• _Saved entries_:
======

(** The value of a numeral read from the left, starting from [acc]. *)
Fixpoint uval (acc : Z) (d : Decimal.uint) : Z :=
  match d with
  | Nil => acc
  | D0 l => uval (10 * acc + 0) l
  | D1 l => uval (10 * acc + 1) l
  | D2 l => uval (10 * acc + 2) l
  | D3 l => uval (10 * acc + 3) l
  | D4 l => uval (10 * acc + 4) l
  | D5 l => uval (10 * acc + 5) l
  | D6 l => uval (10 * acc + 6) l
  | D7 l => uval (10 * acc + 7) l
  | D8 l => uval (10 * acc + 8) l
  | D9 l => uval (10 * acc + 9) l
  end.

(** The largest integer [int(...)] reads back from its own [str(...)]:
    [int_max_str_digits] digits. *)
Definition int_limit : Z := 10 ^ 4300.

(** A segment as the extractors write it after a marker: the number, the
    end of the marker line, and the text. *)
Definition numbered (n : Z) (rest : string) : string :=
  (PyStr.str_of_int n ++ " ---" ++ LF ++ rest)%string.

(** ** The extractors of [util/data_extraction.py]

    What the extractors obtain from outside the program is given by a
    [World]: the file system, the documents as PyMuPDF, python-docx and
    python-pptx present them, and the two OCR engines.  [bytes] are a
    [string].  A call the code guards with [try] is an [option], [None]
    when it raises; the other library calls are taken to return. *)

(** A page as [fitz] presents it: [get_text()], for each entry of
    [get_images(full=True)] the ["image"] and ["ext"] of
    [doc.extract_image(xref)], and for each entry of [get_links()] its
    [get('uri')]. *)
Record PdfPage : Type := {
  get_text : string;
  get_images : list (option (string * string));
  get_links : list (option string)
}.

(** A paragraph of a docx file: its text and, for each run, the
    [target_ref] of its hyperlink when it has one. *)
Record Paragraph : Type := {
  para_text : string;
  run_targets : list (option string)
}.

(** A relationship of the document part: [target_ref] and
    [target_part.blob]. *)
Record Rel : Type := {
  target_ref : string;
  target_blob : option string
}.

Record DocxFile : Type := {
  doc_paragraphs : list Paragraph;
  doc_rels : list Rel
}.

(** A shape of a slide: [text] when the shape has the attribute; [image]
    when it has a true one, with its [blob]; the [address] of its
    hyperlink when it has one. *)
Record Shape : Type := {
  shape_text : option string;
  shape_image : option (option string);
  shape_address : option string
}.

Record World : Type := {
  path_exists : string -> bool;                     (* os.path.exists *)
  getsize : string -> Z;                            (* os.path.getsize *)
  fitz_open : string -> list PdfPage;
  docx_Document : string -> DocxFile;
  Presentation : string -> list (list Shape);       (* prs.slides' shapes *)
  read_utf8 : string -> option string;          (* None: UnicodeDecodeError *)
  read_latin1 : string -> string;
  read_bytes : string -> option string;
  GOOGLE_VISION_AVAILABLE : bool;
  TESSERACT_AVAILABLE : bool;
  text_annotations : string -> option (list string);  (* their descriptions *)
  image_to_string : string -> option string
}.

(** *** Paths: [str.rfind], slices, [os.path.basename], [os.path.splitext]
    (as [posixpath] defines them) *)

Fixpoint rfind (c : ascii) (s : string) : Z :=
  match s with
  | EmptyString => -1
  | String d s' =>
      let r := rfind c s' in
      if (0 <=? r)%Z then r + 1
      else if Ascii.eqb c d then 0 else -1
  end.

(** [s[i:]] and [s[:i]] for [0 <= i]. *)
Definition slice_from (i : Z) (s : string) : string :=
  String.substring (Z.to_nat i) (String.length s - Z.to_nat i) s.

Definition slice_to (i : Z) (s : string) : string :=
  String.substring 0 (Z.to_nat i) s.

Definition basename (p : string) : string :=
  slice_from (rfind "/" p + 1) p.

(** The [while] loop of [_splitext]: [true] when a character that is not a
    dot is found in the [n] characters from [filenameIndex] on. *)
Fixpoint name_before_dot (p : string) (filenameIndex n : nat) : bool :=
  match n with
  | O => false
  | S n' =>
      match String.get filenameIndex p with
      | Some c =>
          if Ascii.eqb c "." then name_before_dot p (S filenameIndex) n'
          else true
      | None => true
      end
  end.

Definition splitext (p : string) : string * string :=
  let sepIndex := rfind "/" p in
  let dotIndex := rfind "." p in
  if (dotIndex >? sepIndex)%Z
     && name_before_dot p (Z.to_nat (sepIndex + 1))
          (Z.to_nat (dotIndex - (sepIndex + 1)))
  then (slice_to dotIndex p, slice_from dotIndex p)
  else (p, EmptyString).

(** [os.path.splitext(os.path.basename(path))[0]] *)
Definition stem (path : string) : string := fst (splitext (basename path)).

(** *** OCR *)

Definition _extract_text_google_vision (w : World) (image_bytes : string)
  : option string :=
  match text_annotations w image_bytes with
  | Some (t :: _) => Some t
  | Some [] => Some EmptyString
  | None => None
  end.

Definition _extract_text_tesseract (w : World) (image_bytes : string)
  : option string :=
  image_to_string w image_bytes.

Definition extract_text_from_image (w : World) (image_bytes : string)
           (use_google_vision : bool) : string :=
  let attempt :=
    if use_google_vision && GOOGLE_VISION_AVAILABLE w
    then _extract_text_google_vision w image_bytes
    else if TESSERACT_AVAILABLE w
         then _extract_text_tesseract w image_bytes
         else Some "[OCR not available - no text extracted from image]" in
  match attempt with
  | Some t => t
  | None => "[OCR failed - no text extracted from image]"
  end.

(** *** [validate_file]

    The dictionary it returns is a tagged union: ['valid'] false with the
    reason, or true with the size and the type.  The size is kept in bytes:
    [file_size > max_size_mb], on the quotient by [1024 * 1024], is the
    comparison below (exactly so for sizes under 2^53 bytes). *)

Inductive ValidationError : Type :=
| FileDoesNotExist
| FileTooLarge (size_bytes max_size_mb : Z)
| UnsupportedFileType (file_ext : string).

Inductive Validation : Type :=
| Invalid (error : ValidationError)
| Valid (size_bytes : Z) (type : string).

Definition supported_exts : list string :=
  [".pdf"; ".docx"; ".pptx"; ".txt"; ".jpg"; ".jpeg"; ".png"; ".bmp"; ".tiff"].

Definition validate_file (w : World) (file_path : string) (max_size_mb : Z)
  : Validation :=
  if negb (path_exists w file_path) then Invalid FileDoesNotExist
  else
    let file_size := getsize w file_path in
    if (file_size >? max_size_mb * (1024 * 1024))%Z
    then Invalid (FileTooLarge file_size max_size_mb)
    else
      let file_ext := PyStr.lower (snd (splitext file_path)) in
      if negb (existsb (String.eqb file_ext) supported_exts)
      then Invalid (UnsupportedFileType file_ext)
      else Valid file_size file_ext.

(** What an extractor returns: the text, the images and the links. *)
Definition Extracted : Type := (string * list Image * list string)%type.

(** The line an image adds to the text, without its line feeds. *)
Definition ocr_line (image_name ocr_text : string) : string :=
  ("[Image OCR - " ++ image_name ++ "]: " ++ ocr_text)%string.

(** The links a list of optional addresses contributes: the true ones. *)
Definition true_links (l : list (option string)) : list string :=
  flat_map (fun x => match x with
                     | Some u => if PyStr.truthy u then [u] else []
                     | None => []
                     end) l.

(** *** [extract_from_pdf] *)

Definition pdf_image_name (pdf_path : string) (i img_index : nat)
           (image_ext : string) : string :=
  (stem pdf_path ++ "_page" ++ PyStr.str_of_int (Z.of_nat i + 1)
     ++ "_img" ++ PyStr.str_of_int (Z.of_nat img_index + 1)
     ++ "." ++ image_ext)%string.

(** The body of the loop over the images of page [i]. *)
Definition pdf_image (w : World) (pdf_path : string) (i : nat)
           (st : string * list Image) (entry : nat * option (string * string))
  : string * list Image :=
  let (all_text, images) := st in
  let (img_index, img) := entry in
  match img with
  | None => (all_text, images)
  | Some (image_bytes, image_ext) =>
      let image_name := pdf_image_name pdf_path i img_index image_ext in
      let ocr_text := extract_text_from_image w image_bytes true in
      ((if PyStr.truthy (PyStr.strip ocr_text)
        then all_text ++ LF ++ ocr_line image_name ocr_text
        else all_text)%string,
       images ++ [(image_name, ocr_text)])
  end.

(** The body of the loop over the pages. *)
Definition pdf_page_step (w : World) (pdf_path : string) (st : Extracted)
           (entry : nat * PdfPage) : Extracted :=
  let '(all_text, images, links) := st in
  let (i, page) := entry in
  let all_text :=
    (all_text ++ LF ++ "--- Page " ++ PyStr.str_of_int (Z.of_nat i + 1)
       ++ " ---" ++ LF ++ get_text page)%string in
  let (all_text, images) :=
    fold_left (pdf_image w pdf_path i) (enumerate (get_images page))
      (all_text, images) in
  (all_text, images, links ++ true_links (get_links page)).

Definition extract_from_pdf (w : World) (pdf_path : string)
  : result Extracted :=
  match validate_file w pdf_path 50 with
  | Invalid _ => Raise ValueError
  | Valid _ _ =>
      Ok (fold_left (pdf_page_step w pdf_path)
            (enumerate (fitz_open w pdf_path)) (EmptyString, [], []))
  end.

(** *** [extract_from_docx] *)

Definition docx_para_step (st : string * list string) (para : Paragraph)
  : string * list string :=
  let (all_text, links) := st in
  ((if PyStr.truthy (PyStr.strip (para_text para))
    then all_text ++ para_text para ++ LF
    else all_text)%string,
   links ++ true_links (run_targets para)).

Definition docx_image_name (docx_path : string) (img_count : nat) : string :=
  (stem docx_path ++ "_img"
     ++ PyStr.str_of_int (Z.of_nat img_count + 1))%string.

(** The body of the loop over the relationships; [img_count] is the number
    of images appended so far. *)
Definition docx_rel_step (w : World) (docx_path : string)
           (st : string * list Image * nat) (rel : Rel)
  : string * list Image * nat :=
  let '(all_text, images, img_count) := st in
  if PyStr.contains "image" (target_ref rel)
  then
    match target_blob rel with
    | None => (all_text, images, img_count)
    | Some image_bytes =>
        let image_name := docx_image_name docx_path img_count in
        let ocr_text := extract_text_from_image w image_bytes true in
        ((if PyStr.truthy (PyStr.strip ocr_text)
          then all_text ++ LF ++ ocr_line image_name ocr_text ++ LF
          else all_text)%string,
         images ++ [(image_name, ocr_text)],
         S img_count)
    end
  else (all_text, images, img_count).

======

• _Instructions to follow_: Copy, without any change, the lines above from the one containing "of images appended so far. *)" to the end, both ends included. Add nothing else.

• _Answer box_:
    of images appended so far. *)
Definition docx_rel_step (w : World) (docx_path : string)
           (st : string * list Image * nat) (rel : Rel)
  : string * list Image * nat :=
  let '(all_text, images, img_count) := st in
  if PyStr.contains "image" (target_ref rel)
  then
    match target_blob rel with
    | None => (all_text, images, img_count)
    | Some image_bytes =>
        let image_name := docx_image_name docx_path img_count in
        let ocr_text := extract_text_from_image w image_bytes true in
        ((if PyStr.truthy (PyStr.strip ocr_text)
          then all_text ++ LF ++ ocr_line image_name ocr_text ++ LF
          else all_text)%string,
         images ++ [(image_name, ocr_text)],
         S img_count)
    end
  else (all_text, images, img_count).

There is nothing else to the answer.